Loyalty and respect are huge for me. I let others have so much power over my emotions, I give all of me, I love so hard. People with BPD have what we call our “favorite person.” We look for someone who can provide a sense of security and stability, someone who makes us feel safe. When I get close to someone, I go into a state of panic fueled by my overwhelming fear of rejection and abandonment.
Distance feels like abandonment. Losing someone feels like they’re dying. Loving someone feels like losing control. Anger is blinded rage. Feeling “normal” feels like nothing. I have self-destructive binges and manic tangents that have labeled me reckless and often left me stranded.
I try to shake this illness that holds my existence captive – a prisoner in my own mind. Will I ever feel whole again? When you have BPD, nothing seems real. You often question if you really do exist.
Living with BPD is the equivalent of constantly being at war with yourself. You don’t get quiet moments.
But I sustain myself on the idea that everything will be okay. People ask me why I can’t just shut it off – as if it’s that easy. I’m doing everything I can to stop the voices in my head; they are so loud.
Patience is required with me. When things are good, they're great. But I must remind myself it's never a stable state, because my happy is happier than yours, but my sadness…well it's a curse. My emotions change so quickly. Emotions can be overbearing and it's difficult to stay quiet when someone upsets me. We fear rejection and abandonment the most. I am quick to cry and to anger and I have no impulse control.
People think I'm strange, but they don't see how hard I try to control it. But I am slowly accepting my disease, and I remember not to let it define me. I am turning my greatest weakness into my greatest strength. BPD is the worst mental health disorder, but I am turning it into my gift. I am a fighter, not by choice, and a warrior at heart.
I’m learning how to cope with this disorder every day. DBT therapy helps me learn how to cope. It is a form of therapy that helps you learn how to regulate your emotions – something that people who have BPD struggle with. DBT taught me how to navigate my emotions instead of being consumed by them. I learned to observe my feelings, and practice self-compassion. Skills like mindfulness, distress tolerance, and emotional regulation have become my lifelines. They remind me that I am not my impulses, my fears, or my pain—I am the person behind them, capable of resilience, growth, and love.
My faith has been the foundation beneath all this work. God has been my constant, my safe place, and the source of my strength. Through prayer, scripture, and surrender, I’ve learned that my worth is not determined by my struggles or my mistakes. I am fearfully and wonderfully made, and His love is steady even when mine feels chaotic.
Together, DBT and my faith have helped me turn my greatest challenges into my greatest gifts.

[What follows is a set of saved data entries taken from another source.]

Lemma close_all_null (fuel : nat) (st : dev_state) :
  close_all NET_DEVICE_FLAG_UP fuel None st = (Ret tt, st).
Proof. destruct fuel; reflexivity. Qed.

Lemma opened_as_next (n n' : net_device_node) :
  opened_as NET_DEVICE_FLAG_UP n n' -> nd_next n' = nd_next n.
Proof. intros [[_ ->]|[(_ & _ & ->)|(_ & _ & ->)]]; reflexivity. Qed.

Lemma closed_as_next (n n' : net_device_node) :
  closed_as NET_DEVICE_FLAG_UP n n' -> nd_next n' = nd_next n.
Proof. intros [[_ ->]|[(_ & _ & ->)|(_ & _ & ->)]]; reflexivity. Qed.

Lemma open_all_chain (ps : list nat) :
  forall (st : dev_state) (start : option nat) (fuel : nat),
    chain nd_next (dev_heap st) start ps -> (length ps <= fuel)%nat ->
    exists st',
      open_all NET_DEVICE_FLAG_UP fuel start st = (Ret tt, st') /\
      devices st' = devices st /\ dev_index st' = dev_index st /\
      length (dev_heap st') = length (dev_heap st) /\
      (forall p, p ∈ ps ->
         exists n n', dev_heap st !! p = Some n /\
                      dev_heap st' !! p = Some n' /\
                      opened_as NET_DEVICE_FLAG_UP n n') /\
      (forall p, p ∉ ps -> dev_heap st' !! p = dev_heap st !! p).
Proof.
  induction ps as [|p ps IH]; intros st start fuel Hchain Hfuel.
  - inversion Hchain. exists st. rewrite open_all_null.
    repeat split; try reflexivity.
    intros p Hin. apply elem_of_nil in Hin. contradiction.
  - pose proof (chain_NoDup _ _ _ _ Hchain) as Hnd.
    apply NoDup_cons in Hnd as [Hnotin _].
    inversion Hchain as [|p0 node ps0 Hp Hrest E1 E2]. subst.
    destruct fuel as [|fuel]; [cbn in Hfuel; lia|]. cbn [length] in Hfuel.
    pose proof (lookup_lt_Some _ _ _ Hp) as Hlt.
    destruct (open_effect p st node Hp) as (r & n' & lg & Hrun & Has & _).
    pose proof (opened_as_next _ _ Has) as Hnext.
    set (st1 := {| dev_heap := <[p := n']> (dev_heap st);
                   devices := devices st; dev_index := dev_index st;
                   dev_log := lg |}) in *.
    assert (Hp1 : dev_heap st1 !! p = Some n')
      by (apply list_lookup_insert_eq; exact Hlt).
    assert (Hrest1 : chain nd_next (dev_heap st1) (nd_next n') ps).
    { rewrite Hnext. eapply chain_insert; [exact Hrest | exact Hp | exact Hnext]. }
    destruct (IH st1 _ fuel Hrest1 ltac:(lia))
      as (st' & Hall & Hdevs & Hidx & Hlen & Hon & Hoff).
    exists st'. cbn [open_all]. rewrite Hrun, Hp1, Hall.
    split; [reflexivity|]. split; [exact Hdevs|]. split; [exact Hidx|].
    split; [rewrite Hlen; apply length_insert|]. split.
    + intros q Hq. apply elem_of_cons in Hq as [->|Hq].
      * exists node, n'. split; [exact Hp|].
        rewrite (Hoff p Hnotin). split; [exact Hp1 | exact Has].
      * destruct (Hon q Hq) as (nq & nq' & Hq1 & Hq' & Hasq).
        cbn [dev_heap st1] in Hq1.
        rewrite list_lookup_insert_ne in Hq1 by (intros ->; contradiction).
        exists nq, nq'. repeat split; assumption.
    + intros q Hq. rewrite not_elem_of_cons in Hq. destruct Hq as [Hne Hq].
      rewrite (Hoff q Hq). apply list_lookup_insert_ne. congruence.
Qed.

Lemma close_all_chain (ps : list nat) :
  forall (st : dev_state) (start : option nat) (fuel : nat),
    chain nd_next (dev_heap st) start ps -> (length ps <= fuel)%nat ->
    exists st',
      close_all NET_DEVICE_FLAG_UP fuel start st = (Ret tt, st') /\
      devices st' = devices st /\ dev_index st' = dev_index st /\
      length (dev_heap st') = length (dev_heap st) /\
      (forall p, p ∈ ps ->
         exists n n', dev_heap st !! p = Some n /\
                      dev_heap st' !! p = Some n' /\
                      closed_as NET_DEVICE_FLAG_UP n n') /\
      (forall p, p ∉ ps -> dev_heap st' !! p = dev_heap st !! p).
Proof.
  induction ps as [|p ps IH]; intros st start fuel Hchain Hfuel.
  - inversion Hchain. exists st. rewrite close_all_null.
    repeat split; try reflexivity.
    intros p Hin. apply elem_of_nil in Hin. contradiction.
  - pose proof (chain_NoDup _ _ _ _ Hchain) as Hnd.
    apply NoDup_cons in Hnd as [Hnotin _].
    inversion Hchain as [|p0 node ps0 Hp Hrest E1 E2]. subst.
    destruct fuel as [|fuel]; [cbn in Hfuel; lia|]. cbn [length] in Hfuel.
    pose proof (lookup_lt_Some _ _ _ Hp) as Hlt.
    destruct (close_effect p st node Hp) as (r & n' & lg & Hrun & Has).
    pose proof (closed_as_next _ _ Has) as Hnext.
    set (st1 := {| dev_heap := <[p := n']> (dev_heap st);
                   devices := devices st; dev_index := dev_index st;
                   dev_log := lg |}) in *.
    assert (Hp1 : dev_heap st1 !! p = Some n')
      by (apply list_lookup_insert_eq; exact Hlt).
    assert (Hrest1 : chain nd_next (dev_heap st1) (nd_next n') ps).
    { rewrite Hnext. eapply chain_insert; [exact Hrest | exact Hp | exact Hnext]. }
    destruct (IH st1 _ fuel Hrest1 ltac:(lia))
      as (st' & Hall & Hdevs & Hidx & Hlen & Hon & Hoff).
    exists st'. cbn [close_all]. rewrite Hrun, Hp1, Hall.
    split; [reflexivity|]. split; [exact Hdevs|]. split; [exact Hidx|].
    split; [rewrite Hlen; apply length_insert|]. split.
    + intros q Hq. apply elem_of_cons in Hq as [->|Hq].
      * exists node, n'. split; [exact Hp|].
        rewrite (Hoff p Hnotin). split; [exact Hp1 | exact Has].
      * destruct (Hon q Hq) as (nq & nq' & Hq1 & Hq' & Hasq).
        cbn [dev_heap st1] in Hq1.
        rewrite list_lookup_insert_ne in Hq1 by (intros ->; contradiction).
        exists nq, nq'. repeat split; assumption.
    + intros q Hq. rewrite not_elem_of_cons in Hq. destruct Hq as [Hne Hq].
      rewrite (Hoff q Hq). apply list_lookup_insert_ne. congruence.
Qed.

(** [net_run] on a NULL-terminated device list: when intr_run fails it
    returns -1 and opens nothing; otherwise it returns 0 even when some
    open fails, every listed device that was up or whose driver open
    succeeds is up afterwards with at most its flags changed, a device
    whose driver open fails stays as it was, and unlisted devices are not
    touched. *)
Theorem net_run_on_list (fuel : nat) (ret_intr_run : Z) (st : dev_state)
    (ps : list nat) :
  chain nd_next (dev_heap st) (devices st) ps -> (length ps <= fuel)%nat ->
  (ret_intr_run = -1 ->
   net_run NET_DEVICE_FLAG_UP fuel ret_intr_run st
   = (Ret (-1), log_dev EvIntrRun st))
  /\ (ret_intr_run <> -1 ->
      exists st',
        net_run NET_DEVICE_FLAG_UP fuel ret_intr_run st = (Ret 0, st') /\
        devices st' = devices st /\
        (forall p, p ∈ ps ->
           exists n n', dev_heap st !! p = Some n /\
                        dev_heap st' !! p = Some n' /\
                        opened_as NET_DEVICE_FLAG_UP n n' /\
                        (is_up NET_DEVICE_FLAG_UP n \/ open_succeeds n ->
                         is_up NET_DEVICE_FLAG_UP n')) /\
        (forall p, p ∉ ps -> dev_heap st' !! p = dev_heap st !! p)).
Proof.
  intros Hchain Hfuel. unfold net_run. split.
  - intros ->. reflexivity.
  - intros Hret. destruct (Z.eqb_spec ret_intr_run (-1)); [contradiction|].
    destruct (open_all_chain ps (log_dev EvIntrRun st) _ fuel Hchain Hfuel)
      as (st' & Hall & Hdevs & _ & _ & Hon & Hoff).
    cbn [devices log_dev]. rewrite Hall.
    exists st'. split; [reflexivity|]. split; [exact Hdevs|].
    split; [|exact Hoff].
    intros p Hp. destruct (Hon p Hp) as (n0 & n' & Hn & Hn' & Has).
    exists n0, n'. repeat split; try assumption.
    intros Hcan.
    destruct Has as [[Hup ->]|[(Hdown & Hfail & ->)|(_ & _ & ->)]].
    + exact Hup.
    + destruct Hcan; contradiction.
    + apply marked_up_is_up.
Qed.

(** [net_shutdown] on a NULL-terminated device list returns after closing
    the devices best effort and then stopping the interrupt subsystem:
    every listed device that was down or whose driver close succeeds is
    down afterwards, one whose driver close fails stays up, and unlisted
    devices are not touched. *)
Theorem net_shutdown_on_list (fuel : nat) (st : dev_state) (ps : list nat) :
  chain nd_next (dev_heap st) (devices st) ps -> (length ps <= fuel)%nat ->
  exists st' lg,
    net_shutdown NET_DEVICE_FLAG_UP fuel st = (Ret tt, st') /\
    dev_log st' = lg ++ [EvIntrShutdown] /\
    devices st' = devices st /\
    (forall p, p ∈ ps ->
       exists n n', dev_heap st !! p = Some n /\
                    dev_heap st' !! p = Some n' /\
                    closed_as NET_DEVICE_FLAG_UP n n' /\
                    (~ is_up NET_DEVICE_FLAG_UP n \/ close_succeeds n ->
                     ~ is_up NET_DEVICE_FLAG_UP n')) /\
    (forall p, p ∉ ps -> dev_heap st' !! p = dev_heap st !! p).
Proof.
  intros Hchain Hfuel. unfold net_shutdown.
  destruct (close_all_chain ps st _ fuel Hchain Hfuel)
    as (st1 & Hall & Hdevs & _ & _ & Hon & Hoff).
  rewrite Hall. exists (log_dev EvIntrShutdown st1), (dev_log st1).
  split; [reflexivity|]. cbn [dev_log devices dev_heap log_dev].
  split; [reflexivity|]. split; [exact Hdevs|]. split; [|exact Hoff].
  intros p Hp. destruct (Hon p Hp) as (n0 & n' & Hn & Hn' & Has).
  exists n0, n'. repeat split; try assumption.
  intros Hcan Hup'.
  destruct Has as [[Hdown ->]|[(Hup & Hfail & ->)|(_ & _ & ->)]].
  - contradiction.
  - destruct Hcan; contradiction.
  - unfold is_up in Hup'. rewrite marked_down_is_down in Hup'.
    discriminate.
Qed.

End Flag.

(** [net_device_register] prepends: on a NULL-terminated list that does
    not yet hold the device, it returns 0, the list is the device followed
    by the old list, the device gets the current value of the counter as
    index and the name made from it, the counter advances by one (modulo
    2^32), and no other device and no flag is changed. *)
Theorem net_device_register_prepends (snprintf_name : Z -> list byte)
    (a : nat) (st : dev_state) (ps : list nat) (node : net_device_node) :
  chain nd_next (dev_heap st) (devices st) ps ->
  a ∉ ps -> dev_heap st !! a = Some node ->
  exists st' node',
    net_device_register snprintf_name a st = (Ret 0, st') /\
    chain nd_next (dev_heap st') (devices st') (a :: ps) /\
    dev_heap st' !! a = Some node' /\
    index (nd_dev node') = dev_index st /\
    nd_name node' = snprintf_name (dev_index st) /\
    flags (nd_dev node') = flags (nd_dev node) /\
    dev_index st' = (dev_index st + 1) mod 4294967296 /\
    (forall p, p <> a -> dev_heap st' !! p = dev_heap st !! p).
Proof.
  intros Hchain Hnotin Ha. unfold net_device_register. rewrite Ha.
  pose proof (lookup_lt_Some _ _ _ Ha) as Hlt.
  eexists _, _. split; [reflexivity|]. cbn [dev_heap devices dev_index].
  assert (Hkeep : forall start,
    chain nd_next (dev_heap st) start ps ->
    forall new, chain nd_next (<[a := new]> (dev_heap st)) start ps).
  { clear Hchain. intros start H new.
    induction H as [|q nq ps Hq Hrest IH]; [constructor|].
    apply not_elem_of_cons in Hnotin as [Hne Hnotin].
    apply (chain_cons nd_next _ q nq).
    - rewrite list_lookup_insert_ne by congruence. exact Hq.
    - apply IH. exact Hnotin. }
  split.
  { eapply chain_cons.
    - apply list_lookup_insert_eq. exact Hlt.
    - cbn [nd_next]. apply Hkeep. exact Hchain. }
  split; [apply list_lookup_insert_eq; exact Hlt|].
  cbn [nd_dev nd_name set_index index flags].
  repeat split.
  intros p Hp. apply list_lookup_insert_ne. congruence.
Qed.
(** The names each class body binds.  The embedding resolves these
    seventeen names ([module_names] below) and no other: the names a
    class statement binds implicitly ([__doc__], [__module__] and the
    like) and the attributes of the builtins [object] and [list], none of
    which is one of the seventeen, are outside it, and the namespaces of
    the two builtins are left empty. *)
Definition class_dict (c : cls) : gmap string attr :=
  match c with
  | object => ∅
  | list_ => ∅
  | RPCRequest =>
      list_to_map
        [ ("unique_id", Data VNone);
          ("method", Data VNone);
          ("args", Data VNone);
          ("kwargs", Data VNone);
          ("error_respond", Method (Fn1 RPCRequest_error_respond));
          ("respond", Method (Fn1 RPCRequest_respond));
          ("serialize", Method (Fn0 RPCRequest_serialize)) ]
  | RPCBatchRequest => ∅
  | RPCResponse =>
      list_to_map
        [ ("is_error", Data (VBool false));
          ("serialize", Method (Fn0 RPCResponse_serialize)) ]
  | RPCBatchResponse =>
      list_to_map
        [ ("create_batch_response",
             Method (Fn0 RPCBatchResponse_create_batch_response));
          ("serialize", Method (Fn0 RPCBatchResponse_serialize)) ]
  | RPCErrorResponse =>
      list_to_map
        [ ("is_error", Data (VBool true));
          ("error", Data VNone) ]
  | RPCSuccessResponse =>
      list_to_map
        [ ("is_error", Data (VBool false));
          ("result", Data VNone) ]
  | RPCProtocol =>
      list_to_map
        [ ("supports_out_of_order", Data (VBool false));
          ("create_request",
             Method (Fn4d VNone VNone (VBool false)
                       RPCProtocol_create_request));
          ("create_error_response",
             Method (Fn1 RPCProtocol_create_error_response));
          ("parse_request", Method (Fn1 RPCProtocol_parse_request));
          ("parse_reply", Method (Fn1 RPCProtocol_parse_reply)) ]
  | RPCBatchProtocol =>
      list_to_map
        [ ("create_batch_request",
             Method (Fn1d VNone RPCBatchProtocol_create_batch_request)) ]
  end.

(** ** Attribute lookup and calls *)

(** The first class along the MRO whose namespace binds the name. *)
Fixpoint lookup_along (l : list cls) (name : string) : option attr :=
  match l with
  | [] => None
  | c :: l =>
      match class_dict c !! name with
      | Some a => Some a
      | None => lookup_along l name
      end
  end.

Definition class_getattr (c : cls) (name : string) : option attr :=
  lookup_along (mro c) name.

(** The class that provides the attribute, if any. *)
Fixpoint provider_along (l : list cls) (name : string) : option cls :=
  match l with
  | [] => None
  | c :: l =>
      if bool_decide (is_Some (class_dict c !! name)) then Some c
      else provider_along l name
  end.

Definition provider (c : cls) (name : string) : option cls :=
  provider_along (mro c) name.

(** [o.name].  Only instances of the module's classes carry the module's
    attributes; on any other value these names are missing. *)
Definition getattr (o : value) (name : string) : outcome attr :=
  match o with
  | VInst c _ =>
      match class_getattr c name with
      | Some a => Return a
      | None => Raise (Exn AttributeError name)
      end
  | _ => Raise (Exn AttributeError name)
  end.

(** Calling a function object with [self] and positional arguments:
    omitted trailing arguments take their defaults, any other number of
    arguments is a [TypeError]. *)
Definition call (f : pyfunc) (self : value) (args : list value)
  : outcome value :=
  match f, args with
  | Fn0 body, [] => body self
  | Fn1 body, [a] => body self a
  | Fn1d d body, [] => body self d
  | Fn1d _ body, [a] => body self a
  | Fn4d d2 d3 d4 body, [a] => body self a d2 d3 d4
  | Fn4d _ d3 d4 body, [a; b] => body self a b d3 d4
  | Fn4d _ _ d4 body, [a; b; c] => body self a b c d4
  | Fn4d _ _ _ body, [a; b; c; d] => body self a b c d
  | _, _ => Raise (Exn TypeError "arguments")
  end.

(** [o.name(args)]. *)
Definition invoke (o : value) (name : string) (args : list value)
  : outcome value :=
  a ← getattr o name;
  match a with
  | Method f => call f o args
  | Data _ => Raise (Exn TypeError "not callable")
  end.

(** Calling a class: none defines [__init__], so [C()] is a bare
    instance, and for the [list] subclasses [C(items)] holds the items. *)
Definition new (c : cls) : value := VInst c [].
Definition new_list (c : cls) (items : list value) : value := VInst c items.

(** [isinstance(v, c)] for the module's classes. *)
Definition isinstance (v : value) (c : cls) : bool :=
  match v with
  | VInst c' _ => issubclass c' c
  | _ => false
  end.

(** [o.is_error], [r.unique_id], [p.supports_out_of_order] as read by a
    caller. *)
Definition data_attr (o : value) (name : string) : outcome value :=
  a ← getattr o name;
  match a with
  | Data v => Return v
  | Method _ => Raise (Exn TypeError "bound method")
  end.

(** [if o.is_error:] as a caller tests it. *)
Definition is_error_true (o : value) : bool :=
  match data_attr o "is_error" with
  | Return (VBool true) => true
  | _ => false
  end.

(** Whether an exception class comes from [..exc] (the [RPCError]
    family) rather than from the builtins. *)
Definition from_exc_module (c : exc_class) : bool :=
  match c with
  | ExcModule _ => true
  | _ => false
  end.

(** What a caller observes of an evaluation: the value returned, or the
    class of the exception raised. *)
Definition observe {A : Type} (m : outcome A) : A + exc_class :=
  match m with
  | Return a => inl a
  | Raise e => inr (exn_class e)
  end.

(** The names the class bodies of the module bind. *)
Definition module_names : list string :=
  [ "unique_id"; "method"; "args"; "kwargs"; "error_respond"; "respond";
    "serialize"; "is_error"; "create_batch_response"; "error"; "result";
    "supports_out_of_order"; "create_request"; "create_error_response";
    "parse_request"; "parse_reply"; "create_batch_request" ].

(** ** Attributes assigned on an instance *)








(** * Collecting the replies of a batch *)

(** The source declares the two batch containers, both subclasses of
    [list], and states in the docstring of [RPCBatchRequest] that a batch
    is handled in any order while the responses are gathered in the order
    of their requests.  The code that handles the items and fills the
    batch response belongs to the dispatcher, which is not part of
    [tinyrpc/protocols/__init__.py]. *)
Module BatchAssembly.
Section model.
Context {item response : Type}.

(** Modelled from the spec: whether an item of the batch is a one-way
    request, one that expects no reply.  The dispatcher and the concrete
    requests are missing from the source. *)
Variable one_way : item → bool.

(** Modelled from the spec: the response that handling a reply-expecting
    item yields, through [respond] or [error_respond] of a request or as
    the error response an error marker resolves into.  The dispatcher is
    missing from the source. *)
Variable answer : item → response.

(** Modelled from the spec: the outcome of handling one item, absent
    when the item is one-way.  The dispatcher is missing from the
    source. *)
Definition reply (r : item) : option response :=
  if one_way r then None else Some (answer r).

(** Modelled from the spec: the items of a batch that expect a reply, in
    their original order.  The dispatcher is missing from the source. *)
Definition reply_expecting (batch : list item) : list item :=
  filter (λ r, one_way r = false) batch.

(** Modelled from the spec: the record of replies while a batch is being
    handled; every item keeps its position, also a one-way item, whose
    place stays empty.  The dispatcher is missing from the source. *)
Definition empty_slots (batch : list item) : list (option response) :=
  replicate (length batch) None.

(** Modelled from the spec: handling the item at one position records
    its reply at that position.  The dispatcher is missing from the
    source. *)
Definition handle (batch : list item) (slots : list (option response))
    (pos : nat) : list (option response) :=
  match batch !! pos with
  | Some r => <[pos := reply r]> slots
  | None => slots
  end.

(** Modelled from the spec: the items are handled one after the other in
    a completion order chosen by the dispatcher, which is missing from
    the source. *)
Definition handle_all (batch : list item) (order : list nat)
  : list (option response) :=
  foldl (handle batch) (empty_slots batch) order.

(** Modelled from the spec: the batch response keeps the recorded
    replies in position order; a one-way item contributes no slot.  The
    dispatcher is missing from the source. *)
Definition assemble (slots : list (option response)) : list response :=
  omap id slots.

(** Modelled from the spec: the batch response assembled for a batch
    handled in the given order.  The dispatcher is missing from the
    source. *)
Definition batch_response (batch : list item) (order : list nat)
  : list response :=
  assemble (handle_all batch order).
End model.
End BatchAssembly.

(** * Properties of the base classes *)

(** ** Method resolution *)

Lemma mro_total (c : cls) : mro_fuel 4 c = Some (mro c).
Proof. destruct c; vm_compute; reflexivity. Qed.

Lemma mro_table :
  mro object = [object] ∧
  mro list_ = [list_; object] ∧
  mro RPCRequest = [RPCRequest; object] ∧
  mro RPCBatchRequest = [RPCBatchRequest; list_; RPCRequest; object] ∧
  mro RPCResponse = [RPCResponse; object] ∧
  mro RPCBatchResponse = [RPCBatchResponse; list_; RPCResponse; object] ∧
  mro RPCErrorResponse = [RPCErrorResponse; RPCResponse; object] ∧
  mro RPCSuccessResponse = [RPCSuccessResponse; RPCResponse; object] ∧
  mro RPCProtocol = [RPCProtocol; object] ∧
  mro RPCBatchProtocol = [RPCBatchProtocol; RPCProtocol; object].
Proof. repeat split; vm_compute; reflexivity. Qed.

(** The subclasses of the three roots, by enumeration of the MRO. *)
Lemma request_classes (c : cls) :
  issubclass c RPCRequest = true → c = RPCRequest ∨ c = RPCBatchRequest.
Proof. destruct c; vm_compute; intros H; try discriminate H; auto. Qed.

Lemma protocol_classes (c : cls) :
  issubclass c RPCProtocol = true → c = RPCProtocol ∨ c = RPCBatchProtocol.
Proof. destruct c; vm_compute; intros H; try discriminate H; auto. Qed.

Lemma response_classes (c : cls) :
  issubclass c RPCResponse = true →
  c = RPCResponse ∨ c = RPCBatchResponse ∨
  c = RPCErrorResponse ∨ c = RPCSuccessResponse.
Proof. destruct c; vm_compute; intros H; try discriminate H; auto. Qed.

(** Every method body of the module raises, whatever it is applied to. *)
Lemma method_bodies_raise (self a b c d : value) :
  RPCRequest_error_respond self a = not_implemented ∧
  RPCRequest_respond self a = not_implemented ∧
  RPCRequest_serialize self = not_implemented ∧
  RPCResponse_serialize self = not_implemented ∧
  RPCBatchResponse_create_batch_response self = not_implemented ∧
  RPCBatchResponse_serialize self = not_implemented ∧
  RPCProtocol_create_request self a b c d = not_implemented ∧
  RPCProtocol_create_error_response self a = not_implemented ∧
  RPCProtocol_parse_request self a = not_implemented ∧
  RPCProtocol_parse_reply self a = not_implemented ∧
  RPCBatchProtocol_create_batch_request self a = not_implemented.
Proof. repeat split. Qed.

(** No function object of the module ever returns: a call with an
    admissible number of arguments raises [RuntimeError], any other raises
    [TypeError]. *)
Lemma module_functions_never_return (c : cls) name f self args :
  class_dict c !! name = Some (Method f) →
  returns (call f self args) = false.
Proof.
  destruct c; simpl; intros H.
  all: try (rewrite lookup_empty in H; discriminate H).
  all: repeat
    (match type of H with
     | <[ ?k := _ ]> _ !! ?n = _ =>
         destruct (decide (k = n)) as [<-|?];
         [ rewrite lookup_insert_eq in H
         | rewrite lookup_insert_ne in H by assumption ]
     | ∅ !! _ = _ => rewrite lookup_empty in H; discriminate H
     end);
    try discriminate H.
  all: injection H as <-.
  all: destruct args as [|? [|? [|? [|? [|? ?]]]]]; reflexivity.
Qed.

I’m learning to be kinder to myself. I frequently tell myself – “if some days you need to stay in bed, that’s okay. If some days you forget to take your medication, that’s okay. If some days you act on your impulses, that is okay.”
I chose to share my story with ADAA because I want to give a voice to the battles that most people hide. Don’t hide yourself from the world because you are different.
I am radiant, I am highly favored, and I am loved. I am a child of the most high! Yes, I have borderline personality disorder - but my life is worth living!